Itu adalah pamit pertama sekaligus yang paling menyedihkan bagi Dalu maupun Gadhing. Pamit menyedihkan yang kedua hanya dialami Gadhing, yakni ketika Dalu mengembuskan napas terakhirnya di atas dipan kamar karena diabetes. Warisan terakhirnya berupa uang sebanyak 1 Milyar. Dalu menjuluki sahabat yang memberikan uang itu sebagai miliarder iseng. Lantaran ia beralasan menanamkan modal pada usaha bengkel Dalu agar lebih berkembang. Meskipun Dalu bilang nominalnya terlalu berlebihan, tetapi sahabatnya ngotot sampai Dalu mau menerimanya.
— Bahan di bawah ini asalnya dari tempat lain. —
(* ===== verification/Config.v ===== *)
(** * Configuration (srtla-core/src/mode.rs, srtla-core/src/config_snapshot.rs, src/config.rs)

    The scheduling mode, the constants of the stall guard, the snapshot the
    hot path reads and the shared atomic cells behind it.  A [DynamicConfig]
    is the contents of the cells: every clone shares them, each setter is one
    store and each getter one load. *)
From stdpp Require Import strings.
From S2P Require Import Prelude F64 Wire.
Open Scope Z_scope.

(** ** mode.rs *)
Inductive SchedulingMode := Classic | Enhanced.
Global Instance SchedulingMode_eq_dec : EqDecision SchedulingMode.
Proof. solve_decision. Defined.

Definition mode_as_u8 (m : SchedulingMode) : Z := match m with Classic => 0 | Enhanced => 1 end.
Definition mode_from_u8 (value : Z) : SchedulingMode := if value =? 0 then Classic else Enhanced.
Definition is_classic (m : SchedulingMode) : bool := match m with Classic => true | _ => false end.
Definition mode_display (m : SchedulingMode) : string :=
  match m with Classic => "classic" | Enhanced => "enhanced" end.
Definition mode_from_str (s : string) : option SchedulingMode :=
  if bool_decide (s = "classic"%string) then Some Classic
  else if bool_decide (s = "enhanced"%string) then Some Enhanced else None.

(** ** config_snapshot.rs *)
Definition STALL_MIN_IN_FLIGHT_PACKETS : Z := 32.
Definition STALL_ACK_STALE_MS : Z := 3000.
Definition STALL_STALE_RTT_MULT : Z := 4.
Definition STALL_STALE_FLOOR_MS : Z := 1000.
Definition STALL_REJOIN_PROOF_FLOOR_MS : Z := IDLE_TIME * 1000 + 500.
Definition STALL_REJOIN_DWELL_MULT : Z := 2.
Definition STALL_REJOIN_BACKOFF_MAX : Z := 16.
Definition STALL_REJOIN_PROBATION_MULT : Z := STALL_REJOIN_DWELL_MULT + 1.
Definition PROBE_LOG_SOFT_CAP : Z := 128.
Definition PROBE_LOG_MAX_AGE_MS : Z := 10000.
Definition STALL_REJOIN_RAMP_FLOOR : f64 := flit 5 100.
Definition STALL_PROBE_ONE_IN_N : Z := 100.
Definition SILENCE_PULL_FLOOR_MS : Z := 250.
Definition SILENCE_PULL_RTT_MULT : Z := 2.
Definition CONN_TIMEOUT_MS : Z := CONN_TIMEOUT * 1000.
Definition CONN_TIMEOUT_MS_MIN : Z := 1000.
Definition CONN_TIMEOUT_MS_MAX : Z := 60000.

Record ConfigSnapshot := mkSnapshot {
  cfg_mode : SchedulingMode;
  cfg_quality_enabled : bool;
  cfg_stall_deselect : bool;
  cfg_stall_min_in_flight : Z;
  cfg_stall_ack_stale_ms : Z;
  cfg_conn_timeout_ms : Z;
  cfg_negotiated_latency_ms : Z }.

Definition snapshot_default : ConfigSnapshot :=
  mkSnapshot Enhanced true true STALL_MIN_IN_FLIGHT_PACKETS STALL_ACK_STALE_MS CONN_TIMEOUT_MS 0.

Definition effective_quality_enabled (self : ConfigSnapshot) : bool :=
  cfg_quality_enabled self && negb (is_classic (cfg_mode self)).

(** ** config.rs *)
Record DynamicConfig := mkDynamic {
  dyn_mode : Z;
  dyn_quality_enabled : bool;
  dyn_stall_deselect : bool;
  dyn_stall_min_in_flight : Z;
  dyn_stall_ack_stale_ms : Z;
  dyn_conn_timeout_ms : Z;
  dyn_rehome_on_failure : bool;
  dyn_negotiated_latency_ms : Z }.

Global Instance eta_dynamic : Eta DynamicConfig := fun d =>
  mkDynamic (dyn_mode d) (dyn_quality_enabled d) (dyn_stall_deselect d)
    (dyn_stall_min_in_flight d) (dyn_stall_ack_stale_ms d) (dyn_conn_timeout_ms d)
    (dyn_rehome_on_failure d) (dyn_negotiated_latency_ms d).

Definition dynamic_new : DynamicConfig :=
  mkDynamic (mode_as_u8 Enhanced) true true STALL_MIN_IN_FLIGHT_PACKETS STALL_ACK_STALE_MS
    CONN_TIMEOUT_MS true 0.

Definition clamp_Z (x lo hi : Z) : Z := Z.max lo (Z.min x hi).

Definition from_cli (mode : SchedulingMode) (no_quality no_stall_deselect : bool)
    (stall_min_in_flight stall_ack_stale_ms conn_timeout_ms : Z) (no_rehome : bool) : DynamicConfig :=
  mkDynamic (mode_as_u8 mode) (negb no_quality) (negb no_stall_deselect) stall_min_in_flight
    stall_ack_stale_ms (clamp_Z conn_timeout_ms CONN_TIMEOUT_MS_MIN CONN_TIMEOUT_MS_MAX)
    (negb no_rehome) 0.

Definition rehome_on_failure (self : DynamicConfig) : bool := dyn_rehome_on_failure self.

Definition snapshot (self : DynamicConfig) : ConfigSnapshot := {|
  cfg_mode := mode_from_u8 (dyn_mode self);
  cfg_quality_enabled := dyn_quality_enabled self;
  cfg_stall_deselect := dyn_stall_deselect self;
  cfg_stall_min_in_flight := dyn_stall_min_in_flight self;
  cfg_stall_ack_stale_ms := dyn_stall_ack_stale_ms self;
  cfg_conn_timeout_ms := dyn_conn_timeout_ms self;
  cfg_negotiated_latency_ms := dyn_negotiated_latency_ms self |}.

Definition set_negotiated_latency_ms (self : DynamicConfig) (latency_ms : Z) : DynamicConfig * bool :=
  (self <| dyn_negotiated_latency_ms := latency_ms |>,
   negb (dyn_negotiated_latency_ms self =? latency_ms)).

Definition config_mode (self : DynamicConfig) : SchedulingMode := mode_from_u8 (dyn_mode self).

Definition set_mode (self : DynamicConfig) (mode : SchedulingMode) : DynamicConfig :=
  self <| dyn_mode := mode_as_u8 mode |>.

Definition set_quality_enabled (self : DynamicConfig) (enabled : bool) : DynamicConfig :=
  self <| dyn_quality_enabled := enabled |>.

Definition set_stall_deselect (self : DynamicConfig) (enabled : bool) : DynamicConfig :=
  self <| dyn_stall_deselect := enabled |>.

Definition set_conn_timeout_ms (self : DynamicConfig) (ms : Z) : DynamicConfig * Z :=
  let applied := clamp_Z ms CONN_TIMEOUT_MS_MIN CONN_TIMEOUT_MS_MAX in
  (self <| dyn_conn_timeout_ms := applied |>, applied).

(** ** Runtime commands *)
Inductive config_op :=
  | SetMode (m : SchedulingMode)
  | SetQuality (b : bool)
  | SetStallDeselect (b : bool)
  | SetConnTimeout (ms : Z)
  | SetLatency (ms : Z).

Definition config_step (d : DynamicConfig) (op : config_op) : DynamicConfig :=
  match op with
  | SetMode m => set_mode d m
  | SetQuality b => set_quality_enabled d b
  | SetStallDeselect b => set_stall_deselect d b
  | SetConnTimeout ms => (set_conn_timeout_ms d ms).1
  | SetLatency ms => (set_negotiated_latency_ms d ms).1
  end.

Lemma mode_u8_roundtrip m : mode_from_u8 (mode_as_u8 m) = m.
Proof. by destruct m. Qed.

Lemma mode_str_roundtrip m : mode_from_str (mode_display m) = Some m.
Proof. by destruct m. Qed.

(** However the process was started and whatever runtime commands follow,
    the liveness timeout a snapshot carries stays within 1 s and 60 s, and a
    mode change is what the next snapshot reads back. *)
Theorem snapshot_after_commands (mode : SchedulingMode) (nq ns nr : bool) (mif stale timeout : Z)
    (ops : list config_op) (m : SchedulingMode) :
  let d := fold_left config_step ops (from_cli mode nq ns mif stale timeout nr) in
  CONN_TIMEOUT_MS_MIN <= cfg_conn_timeout_ms (snapshot d) <= CONN_TIMEOUT_MS_MAX /\
  cfg_mode (snapshot (set_mode d m)) = m.
Proof.
  cbn [snapshot cfg_conn_timeout_ms cfg_mode]. split; [|by destruct m].
  assert (forall d, CONN_TIMEOUT_MS_MIN <= dyn_conn_timeout_ms d <= CONN_TIMEOUT_MS_MAX ->
    CONN_TIMEOUT_MS_MIN <= dyn_conn_timeout_ms (fold_left config_step ops d) <= CONN_TIMEOUT_MS_MAX)
    as Hinv.
  { induction ops as [|op ops IH]; intros d Hd; [done|]. cbn [fold_left]. apply IH.
    destruct op; cbn; try done. unfold clamp_Z, CONN_TIMEOUT_MS_MIN, CONN_TIMEOUT_MS_MAX. lia. }
  apply Hinv. cbn. unfold clamp_Z, CONN_TIMEOUT_MS_MIN, CONN_TIMEOUT_MS_MAX. lia.
Qed.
Gadhing biasa menyapa sahabat bapaknya itu dengan sebutan Paklek Hadi. Hadi beberapa kali mampir ke rumah. Selain untuk reparasi koleksi motor gedenya, kadang ia juga hanya ingin mencari hiburan. Hadi mengaku bahwa Dalu orangnya sangat lucu. Ia selalu menertawai lawakan Dalu. Namun, Gadhing sama sekali tidak setuju. Menurutnya lelucon bapaknya garing. Ia tidak mengerti letak kelucuannya di mana.

“Ah! Kamu anak-anak mana tahu.”

Gadhing hanya mengangkat bahu. Hadi lantas melanjutkan tawanya. Pemandangan menyejukkan itu mengabur. Sofa tua ruang tamu kini berubah kosong. Kenangan tentang bapaknya akan selalu menempeli sudut-sudut ruang. Termasuk bengkel kepunyaan bapaknya yang sudah ia sulap menjadi toko brownies. Gadhing menamainya Brownies Dalu. Ia menyebut karyanya itu menggunakan nama bapaknya sebab uang 1 Milyar pemberian Dalu membuat otaknya cemerlang. Ia jadi memiliki sebuah gagasan untuk membuka sebuah usaha di bidang makanan alih-alih meneruskan usaha yang sudah Dalu tekuni bertahun-tahun.       

***

Senin, 23 Oktober 2023

Belum ada tanda-tanda pintu bergerak dan lonceng berdenting. Sembari mengelap meja, bolak-balik Dede menoleh ke arah pintu. Takut pelanggan datang. Sementara Fani dan Anya berkutat di dapur, membantu Gadhing memindahkan loyang-loyang brownies di rak penyimpanan setelah matang. Mereka akan memotongnya nanti ketika ada pesanan. Sesi membersihkan properti toko telah rampung. Kini Dede dapat kembali ke meja kasir. Yang dinanti-nanti akhirnya tiba juga. Seorang wanita muda yang menggandeng anak laki-laki memasuki toko. Bunyi lonceng menarik perhatian anak itu hingga ia mendongak, mencari sumber suara. Anak itu masih berusia tujuh tahun. Ia mengenakan topi bergaris, senada dengan rompi dan celananya.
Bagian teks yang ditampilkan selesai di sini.